If there was a sideways velocity, the ball would move along a parabola, like a falling object. The torque component (and the radius of the arc) can be computed in the same way you do for a precessing top. It's just that the ball sits at the tip of the top (err....) and the bottom is "imaginary".
Top equation: http://hyperphysics.phy-astr.gsu.edu/HBASE/top.html
omega_p = mgr/I/omega
where
omega_p = rotational velocity...dependent on how quickly you want friction to slow the ball
m = ball mass
g = 9.8 m/s^2 (constant)
r = distance from c.g. (center of ball) to center, depends on angle of spin axis (solve for this)
omega = spin rate of ball
I = rotational inertia of a sphere
My 2 cents.
Numerical integration of Newton's laws of motion would be what I'd recommend. Draw the free body diagram of the disk, give the initial conditions for the system, and numerically integrate the equations for acceleration and velocity forward in time. You have three degrees of freedom: x, y translation in the plane and the rotation perpendicular to the plane. So you'll have six simultaneous ODEs to solve: rates of change of linear and angular velocities, rates of change for two positions, and the rate of change of angular rotation.
Be warned: friction and contact make that boundary condition between the disk and the table non-linear. It's not a trivial problem.
There could be some simplifications by treating the disk as a point mass. I'd recommend looking at Kane's Dynamics for a good understanding of the physics and how to best formulate the problem.
I'm wondering if the bending of the path that you're imagining would occur with a perfectly balanced disk. I haven't worked it out, so I'm not certain. But if you took a perfectly balanced disk and spun it about its center there'd be no translation without an imbalance, because there's no net force to cause it to translate. Adding in an initial velocity in a given direction wouldn't change that.
But it's easy to see a force that would cause the disk to deviate from the straight path if there was an imbalance in the disk. If I'm correct, you'll have to add an imbalance to your disk to see bending from a straight line. Perhaps someone who's a better physicist than me could weigh in.
When you say friction u, I'm not sure what you mean. Usually there is a coefficient of friction C, such that the friction F of a sliding object = C * contact force.
The disk is modeled as a single object consisting of some number of points arranged in circles about the center.
For simplicity, you might model the disk as a hexagon evenly filled with points, to make sure every point represents equal area.
The weight w of each point is the weight of the portion of the disk that it represents.
It's velocity vector is easily computed from the velocity and rotation rate of the disk.

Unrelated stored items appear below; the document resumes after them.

(** ** CRMManager: credit *)

Definition updateCustomerCredit (customerId : string) (amount : number)
    (type : string) : M number :=
  let* customer := getDocument Customers customerId in
  match customer with
  | None => throw CustomerNotFound
  | Some customer =>
      let newBalance := Customer.outstandingBalance customer in
      let newBalance :=
        if String.eqb type "increase" then (newBalance + amount)%Q
        else if String.eqb type "decrease" then
          let newBalance := (newBalance - amount)%Q in
          if Qltb newBalance 0 then 0%Q else newBalance
        else if String.eqb type "payment" then
          let newBalance := (newBalance - amount)%Q in
          if Qltb newBalance 0 then 0%Q else newBalance
        else newBalance in
      if Qltb (Customer.creditLimit customer) newBalance
         && Qltb 0 (Customer.creditLimit customer)
      then throw CreditLimitExceeded
      else
        let* _ := updateDocument Customers customerId
                    (Customer.with_credit newBalance) in
        let* user := defaultCurrentUser in
        let* userId := prop_of "currentUser.uid" user uid in
        let* _ := addDocument CreditTransactions
                    (CreditTransaction.mk customerId amount type
                       (Customer.outstandingBalance customer) newBalance
                       userId) in
        ret newBalance
  end.

(** ** FinanceManager: profit and loss *)

Module PnL.
Record t : Type := mk
  { revenue : number; cogs : number; grossProfit : number;
    operatingExpenses : number; netProfit : number;
    details_revenue : gmap string number;
    details_expenses : gmap string number }.
End PnL.

(** [if (!details[c]) details[c] = 0; details[c] += amount], for a
    category [c] that is not the name of a member of [Object.prototype]
    (for such a name the plain object [details] reads the inherited
    member first). *)
Definition add_detail (category : string) (amount : number)
    (details : gmap string number) : gmap string number :=
  let current :=
    match details !! category with
    | Some x => if Qfalsy x then 0%Q else x
    | None => 0%Q
    end in
  <[category := (current + amount)%Q]> details.
(** * doc/ext/local.py: the Sphinx extension of libswoc

    A shallow embedding of [doc/ext/local.py] and of the library calls it
    makes: [os.path.basename] (POSIX flavour), [str.format], [str.lower],
    the docutils node constructor behind [nodes.reference] with the
    rendering of its text ([Text.astext], [utils.unescape]), the docutils
    role registry and the Sphinx component registry.

    Python strings are modelled as [string]; a character is a code point
    below 256.  Mutable Python objects (dicts and lists) live in an object
    store and are passed by reference. *)

From stdpp Require Import gmap strings list fin_maps.
From Stdlib Require Import ZArith Ascii String.

Local Open Scope string_scope.
Local Open Scope Z_scope.

(** ** Python strings *)

Module Str.

(** [c in s] for a one-character [c]. *)
Fixpoint contains (c : ascii) (s : string) : bool :=
  match s with
  | EmptyString => false
  | String a s' => Ascii.eqb a c || contains c s'
  end.

(** [s.rfind(c)] for a one-character [c]: the highest index at which [c]
    occurs, or [-1].  [pos] is the index of the head of [s] and [last]
    the best index seen so far. *)
Fixpoint rfind_from (c : ascii) (s : string) (pos last : Z) : Z :=
  match s with
  | EmptyString => last
  | String a s' =>
      rfind_from c s' (pos + 1) (if Ascii.eqb a c then pos else last)
  end.

Definition rfind (c : ascii) (s : string) : Z := rfind_from c s 0 (-1).

Fixpoint drop (n : nat) (s : string) : string :=
  match n, s with
  | O, _ => s
  | S _, EmptyString => EmptyString
  | S n', String _ s' => drop n' s'
  end.

Definition len (s : string) : Z := Z.of_nat (String.length s).

(** The slice [s[i:]]: a negative [i] counts from the end and is clamped
    at the start of the string. *)
Definition slice_from (i : Z) (s : string) : string :=
  let start := if i <? 0 then Z.max 0 (i + len s) else i in
  drop (Z.to_nat start) s.

(** [str.lower] on one code point below 256: the ASCII capitals and the
    Latin-1 capitals U+00C0..U+00DE (U+00D7, the multiplication sign, is
    not a letter) move up by 32. *)
Definition lower_char (c : ascii) : ascii :=
  let n := N_of_ascii c in
  if (((65 <=? n) && (n <=? 90))
      || ((192 <=? n) && (n <=? 222) && negb (n =? 215)))%N
  then ascii_of_N (n + 32)
  else c.

Fixpoint lower (s : string) : string :=
  match s with
  | EmptyString => EmptyString
  | String a s' => String (lower_char a) (lower s')
  end.

End Str.

(** ** Exceptions and results *)

Inductive exn : Set :=
| TypeError
| ValueError
| IndexError
| ExtensionError   (* sphinx.errors.ExtensionError *)
| Dangling.        (* a reference to no object: not reachable from a
                      well-formed store *)

Inductive result (A : Type) : Type :=
| Ok (a : A)
| Raise (e : exn).
Arguments Ok {A} a.
Arguments Raise {A} e.

(** ** [str.format] with automatically numbered fields

    The replacement fields of the template are [{}] only; [{{] and [}}]
    are the escapes of a brace.  The arguments are strings, so formatting
    one with the empty format spec gives the string itself, and it is not
    scanned again.  Arguments left over are ignored, a missing one raises
    [IndexError], and any other use of a brace raises [ValueError]. *)

Module Format.

Definition lbrace : ascii := "{"%char.
Definition rbrace : ascii := "}"%char.

Fixpoint format (tmpl : string) (args : list string) : result string :=
  match tmpl with
  | EmptyString => Ok EmptyString
  | String a EmptyString =>
      if Ascii.eqb a lbrace || Ascii.eqb a rbrace
      then Raise ValueError
      else Ok (String a EmptyString)
  | String a (String b rest as tl) =>
      if Ascii.eqb a lbrace then
        if Ascii.eqb b rbrace then
          match args with
          | [] => Raise IndexError
          | x :: args' =>
              match format rest args' with
              | Ok r => Ok (x +:+ r)
              | Raise e => Raise e
              end
          end
        else if Ascii.eqb b lbrace then
          match format rest args with
          | Ok r => Ok (String lbrace r)
          | Raise e => Raise e
          end
        else Raise ValueError
      else if Ascii.eqb a rbrace then
        if Ascii.eqb b rbrace then
          match format rest args with
          | Ok r => Ok (String rbrace r)
          | Raise e => Raise e
          end
        else Raise ValueError
      else
        match format tl args with
        | Ok r => Ok (String a r)
        | Raise e => Raise e
        end
  end.

End Format.

(** ** [os.path] on POSIX ([posixpath]) *)

Module posixpath.

Definition sep : ascii := "/"%char.

(** [def basename(p): i = p.rfind(sep) + 1; return p[i:]] *)
Definition basename (p : string) : string :=
  let i := Str.rfind sep p + 1 in
  Str.slice_from i p.

End posixpath.

(** ** Python values and the object store *)

Definition loc := positive.

(** Immutable values are held directly; a list or a dict is a reference
    into the store. *)
Inductive pyval : Set :=
| VNone
| VBool (b : bool)
| VInt (n : Z)
| VStr (s : string)
| VRef (l : loc).

(** A dict keeps its items in insertion order; its keys are strings (the
    only keys a [**] argument may have). *)
Inductive pyobj : Set :=
| OList (items : list pyval)
| ODict (items : list (string * pyval)).

Abbreviation heap := (gmap loc pyobj).

(** ** Computations that read and extend a state and may raise

    An exception keeps the state reached so far. *)

Definition M (St A : Type) : Type := St -> result A * St.

Definition raise {St A} (e : exn) : M St A := fun s => (Raise e, s).

Definition lift {St A} (r : result A) : M St A := fun s => (r, s).

#[export] Instance M_ret {St} : MRet (M St) := fun A a s => (Ok a, s).

#[export] Instance M_bind {St} : MBind (M St) := fun A B k m s =>
  match m s with
  | (Ok a, s') => k a s'
  | (Raise e, s') => (Raise e, s')
  end.

(** A [for] loop over [xs] that threads an accumulator. *)
Fixpoint for_each {St A B} (xs : list A) (body : B -> A -> M St B) (acc : B)
  : M St B :=
  match xs with
  | [] => mret acc
  | x :: xs' => acc' ← body acc x; for_each xs' body acc'
  end.

Module Heap.

(** Creating an object: it gets an address no live object has. *)
Definition alloc (o : pyobj) : M heap loc :=
  fun h => let l := fresh (dom h) in (Ok l, <[l := o]> h).
(** X4.  A run that returns has printed ["ok"] last, and then both calls
    were answered without error status and without truthy [error], and the
    first answer held a string that decodes to the height of the window. *)
Theorem ok_means_both_calls_answered net p e :
  fst (main net (p, e) start) = Value tt ->
  In p choices /\
  exists d1 str h d2,
    answers net [] (height_request e) d1 /\
    truthy (dict_get d1 "error") = false /\
    dict_get d1 "result" = VStr str /\ int_base0 str = Some h /\
    answers net [height_request e] (logs_request e h (Some kujiweth)) d2 /\
    truthy (dict_get d2 "error") = false /\
    snd (main net (p, e) start) =
      {| stdout := (logs_warning (dict_get d2 "result") ++ [VStr "ok"])%list;
         sent := [height_request e; logs_request e h (Some kujiweth)] |}.
Proof.
  destruct (choice_dec p) as [Hp | Hp].
  2:{ rewrite (main_rejected _ _ _ Hp). discriminate. }
  intros Hrun. split; [exact Hp|]. rewrite (main_known _ _ _ Hp) in *.
  destruct (get_height_cases net e start)
    as [(d & str & h & Hans & Herr & Hres & Hint & Hh)
       | [(d & _ & _ & _ & Hh)
       | [(d & _ & _ & Hh)
       | [(d & _ & _ & _ & [[_ Hh] | (str & _ & _ & Hh)])
       | (x & _ & _ & Hh)]]]];
    try (first [ rewrite (bind_raise _ _ _ _ _ Hh) in Hrun
               | rewrite (bind_exit _ _ _ _ _ Hh) in Hrun
               | rewrite (bind_value _ _ _ _ _ Hh) in Hrun ]; discriminate Hrun).
  rewrite (bind_value _ _ _ _ _ Hh) in *. cbn [stdout sent app start] in *.
  destruct (logs_tail_cases net e h)
    as [(d2 & Hans2 & Herr2 & Ht) | [(d2 & _ & _ & Ht) | (x & _ & _ & Ht)]];
    rewrite Ht in *; try discriminate Hrun.
  exists d, str, h, d2. repeat split; assumption.
Qed.

Lemma ok_means_both_calls_answered_witness :
  In "camelotv3" choices /\
  exists d1 str h d2,
    let net := two_replies [("result", VStr "0x1388")] [("result", VList [])] in
    answers net [] (height_request rpc_url) d1 /\
    truthy (dict_get d1 "error") = false /\
    dict_get d1 "result" = VStr str /\ int_base0 str = Some h /\
    answers net [height_request rpc_url] (logs_request rpc_url h (Some kujiweth)) d2 /\
    truthy (dict_get d2 "error") = false /\
    snd (main net ("camelotv3", rpc_url) start) =
      {| stdout := (logs_warning (dict_get d2 "result") ++ [VStr "ok"])%list;
         sent := [height_request rpc_url; logs_request rpc_url h (Some kujiweth)] |}.
Proof.
  apply (ok_means_both_calls_answered
           (two_replies [("result", VStr "0x1388")] [("result", VList [])])
           "camelotv3" rpc_url).
  reflexivity.
Defined.

(** X5.  Once [parse_args] has returned its [args], the only [sys.exit]
    the run can reach is the [sys.exit(1)] of [rpc_call]: it is reached
    only after an answered call whose [error] is truthy, and then that
    payload is all the run has printed.  (An uncaught exception ends the
    process with status 1 as well; this is about [sys.exit].) *)
Theorem sys_exit_only_on_truthy_error net args c :
  In (provider args) choices ->
  fst (main_with net args start) = Exit c ->
  c = 1 /\
  exists payload,
    truthy payload = true /\
    stdout (snd (main_with net args start)) = [payload] /\
    ((exists d, answers net [] (height_request (endpoint args)) d /\
                dict_get d "error" = payload) \/
     (exists h d, answers net [height_request (endpoint args)]
                    (logs_request (endpoint args) h (Some kujiweth)) d /\
                  dict_get d "error" = payload)).
Proof.
  intros Hp Hrun. rewrite (main_with_known _ _ Hp) in *.
  set (e := endpoint args) in *.
  destruct (get_height_cases net e start)
    as [(d & str & h & Hans & Herr & Hres & Hint & Hh)
       | [(d & _ & _ & _ & Hh)
       | [(d & Hans & Herr & Hh)
       | [(d & _ & _ & _ & [[_ Hh] | (str & _ & _ & Hh)])
       | (x & _ & _ & Hh)]]]];
    try (first [ rewrite (bind_raise _ _ _ _ _ Hh) in Hrun
               | rewrite (bind_value _ _ _ _ _ Hh) in Hrun ]; discriminate Hrun).
  - rewrite (bind_value _ _ _ _ _ Hh) in *. cbn [stdout sent app start] in *.
    destruct (logs_tail_cases net e h)
      as [(d2 & _ & _ & Ht) | [(d2 & Hans2 & Herr2 & Ht) | (x & _ & _ & Ht)]];
      rewrite Ht in *; try discriminate Hrun.
    injection Hrun as <-. split; [reflexivity|].
    exists (dict_get d2 "error"). repeat split; [exact Herr2|].
    right. exists h, d2. split; [exact Hans2 | reflexivity].
  - rewrite (bind_exit _ _ _ _ _ Hh) in *. injection Hrun as <-.
    split; [reflexivity|].
    exists (dict_get d "error"). repeat split; [exact Herr|].
    left. exists d. split; [exact Hans | reflexivity].
Qed.

Lemma sys_exit_only_on_truthy_error_witness :
  let net := two_replies [("result", VStr "0x1388")] [("error", rpc_error_payload)] in
  let args := {| provider := "camelotv3"; endpoint := rpc_url |} in
  fst (main_with net args start) = Exit 1 /\
  exists payload,
    truthy payload = true /\
    stdout (snd (main_with net args start)) = [payload].
Proof.
  cbv zeta. split; [reflexivity|].
  destruct (sys_exit_only_on_truthy_error
              (two_replies [("result", VStr "0x1388")] [("error", rpc_error_payload)])
              {| provider := "camelotv3"; endpoint := rpc_url |} 1)
    as (_ & payload & Ht & Hout & _).
  - left. reflexivity.
  - reflexivity.
  - exists payload. split; [exact Ht | exact Hout].
Defined.

(** X6.  When the height call is not answered, the run stops there in an
    exception, with that one request sent and nothing printed:
    [RequestException] without a response, [HTTPError] on an error
    status, [JSONDecodeError] on a body that is not JSON, and
    [AttributeError] on JSON that is not an object. *)
Theorem unanswered_height_call_raises net p e :
  In p choices ->
  (forall d, ~ answers net [] (height_request e) d) ->
  main net (p, e) start =
  (Raise
     match net [] (height_request e) with
     | None => RequestException
     | Some resp =>
         if error_status resp then HTTPError
         else match body resp with
              | None => JSONDecodeError
              | Some _ => AttributeError
              end
     end,
   {| stdout := []; sent := [height_request e] |}).
Proof.
  intros Hp Hno. rewrite (main_known _ _ _ Hp).
  apply bind_raise. unfold get_height. apply bind_raise.
  rewrite rpc_call_cases. cbv zeta. cbn [sent stdout start app].
  fold (height_request e).
  destruct (net [] (height_request e)) as [resp|] eqn:Hnet; [|reflexivity].
  destruct (error_status resp) eqn:Hst; [reflexivity|].
  destruct (body resp) as [[| | | | | |d]|] eqn:Hbody; try reflexivity.
  contradiction (Hno d). exists resp. repeat split; assumption.
Qed.

Lemma unanswered_height_call_raises_witness :
  main (scripted [{| status_code := 200;
                     body := Some (VList [VDict [("result", VStr "0x1388")]]) |}])
    ("camelotv3", rpc_url) start =
  (Raise AttributeError, {| stdout := []; sent := [height_request rpc_url] |}).
Proof.
  apply (unanswered_height_call_raises
           (scripted [{| status_code := 200;
                         body := Some (VList [VDict [("result", VStr "0x1388")]]) |}])
           "camelotv3" rpc_url).
  - left. reflexivity.
  - intros d (resp & Hnet & _ & Hbody). injection Hnet as <-. discriminate Hbody.
Defined.

(** X7.  A height that is truthy but no string (a JSON number, say) ends
    the run in a [TypeError], and a string that is no integer literal in a
    [ValueError]; in both cases only the height call was sent and nothing
    was printed. *)
Theorem undecodable_height_raises net p e d :
  In p choices ->
  answers net [] (height_request e) d ->
  truthy (dict_get d "error") = false ->
  truthy (dict_get d "result") = true ->
  ((forall s, dict_get d "result" <> VStr s) ->
   main net (p, e) start =
   (Raise TypeError, {| stdout := []; sent := [height_request e] |})) /\
  (forall s, dict_get d "result" = VStr s -> int_base0 s = None ->
   main net (p, e) start =
   (Raise ValueError, {| stdout := []; sent := [height_request e] |})).
Proof.
  intros Hp Hans Herr Hres.
  assert (Hcall := rpc_call_result net e "eth_blockNumber" (VList []) start d Hans Herr).
  split.
  - intros Hns. rewrite (main_known _ _ _ Hp). apply bind_raise.
    unfold get_height. rewrite (bind_value _ _ _ _ _ Hcall), Hres. cbn [negb].
    destruct (dict_get d "result") as [| | | |s| |]; try reflexivity.
    contradiction (Hns s). reflexivity.
  - intros s Hs Hint. rewrite (main_known _ _ _ Hp). apply bind_raise.
    unfold get_height. rewrite (bind_value _ _ _ _ _ Hcall), Hres. cbn [negb].
    rewrite Hs. unfold bind. cbn. rewrite Hint. reflexivity.
Qed.

Lemma undecodable_height_raises_witness :
  main (two_replies [("result", VInt 5000)] [("result", VList [])])
    ("camelotv3", rpc_url) start =
  (Raise TypeError, {| stdout := []; sent := [height_request rpc_url] |}) /\
  main (two_replies [("result", VStr "latest")] [("result", VList [])])
    ("camelotv3", rpc_url) start =
  (Raise ValueError, {| stdout := []; sent := [height_request rpc_url] |}).
Proof.
  split.
  - destruct (undecodable_height_raises
                (two_replies [("result", VInt 5000)] [("result", VList [])])
                "camelotv3" rpc_url [("result", VInt 5000)]) as [H _].
    + left. reflexivity.
    + exists (ok200 [("result", VInt 5000)]). repeat split.
    + reflexivity.
    + reflexivity.
    + apply H. intros s. discriminate.
  - destruct (undecodable_height_raises
                (two_replies [("result", VStr "latest")] [("result", VList [])])
                "camelotv3" rpc_url [("result", VStr "latest")]) as [_ H].
    + left. reflexivity.
    + exists (ok200 [("result", VStr "latest")]). repeat split.
    + reflexivity.
    + reflexivity.
    + apply (H "latest"); reflexivity.
Defined.

(** ** [hex] against [int(s, 0)] *)

(** X8.  [int(hex(n), 0) == n] for every integer [n], negative ones
    included; hence [hex] is injective. *)
Theorem hex_then_int_is_identity :
  (forall n, int_base0 (hex n) = Some n) /\
  (forall m n, hex m = hex n -> m = n).
Proof.
  split; [exact int_base0_hex|].
  intros m n H. pose proof (int_base0_hex m) as Hm.
  rewrite H, int_base0_hex in Hm. injection Hm as ->. reflexivity.
Qed.

(** X9.  The canonical block heights are exactly the results of [hex] on
    the non-negative integers. *)
Theorem canonical_iff_hex s :
  canonical_hex s = true <-> exists n, 0 <= n /\ s = hex n.
Proof.
  split.
  - intros H. destruct (canonical_hex_is_hex s H) as (n & Hn & Heq).
    exists n. split; [exact Hn | symmetry; exact Heq].
  - intros (n & Hn & ->). apply hex_is_canonical. exact Hn.
Qed.

(** X10.  What a server reads back from the window of [get_logs] is the
    pair [h - 2000] and [h], for every height [h]: both bounds are
    literals that [int(s, 0)] decodes, also when [h - 2000] is
    negative. *)
Theorem window_decodes_to_bounds h a :
  exists d from to,
    logs_params h a = VDict d /\
    lookup "fromBlock" d = Some (VStr from) /\
    lookup "toBlock" d = Some (VStr to) /\
    int_base0 from = Some (h - 2000) /\
    int_base0 to = Some h.
Proof.
  eexists. exists (hex (h - 2000)), (hex h). unfold logs_params.
  split; [reflexivity|]. repeat split; try reflexivity; apply int_base0_hex.
Qed.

The drag force at that point is minus its weight times the coefficient of friction, times a unit vector in the direction of its velocity.
If the velocity of a point becomes zero, its drag vector is also zero.
You will probably need to use a tolerance about zero, else it might keep jiggling.
To get the total deceleration force on the disk, sum those drag vectors.
To get the angular deceleration moment, convert each drag vector to an angular moment about the center of the disk, and sum those.
Factor in the mass of the disk and angular inertia, then that should give linear and angular acclerations.
For integrating the equations of motion, make sure your solver can handle abrupt transitions, like when the disk stops.
A simple Euler solver with really fine stepsize might be good enough.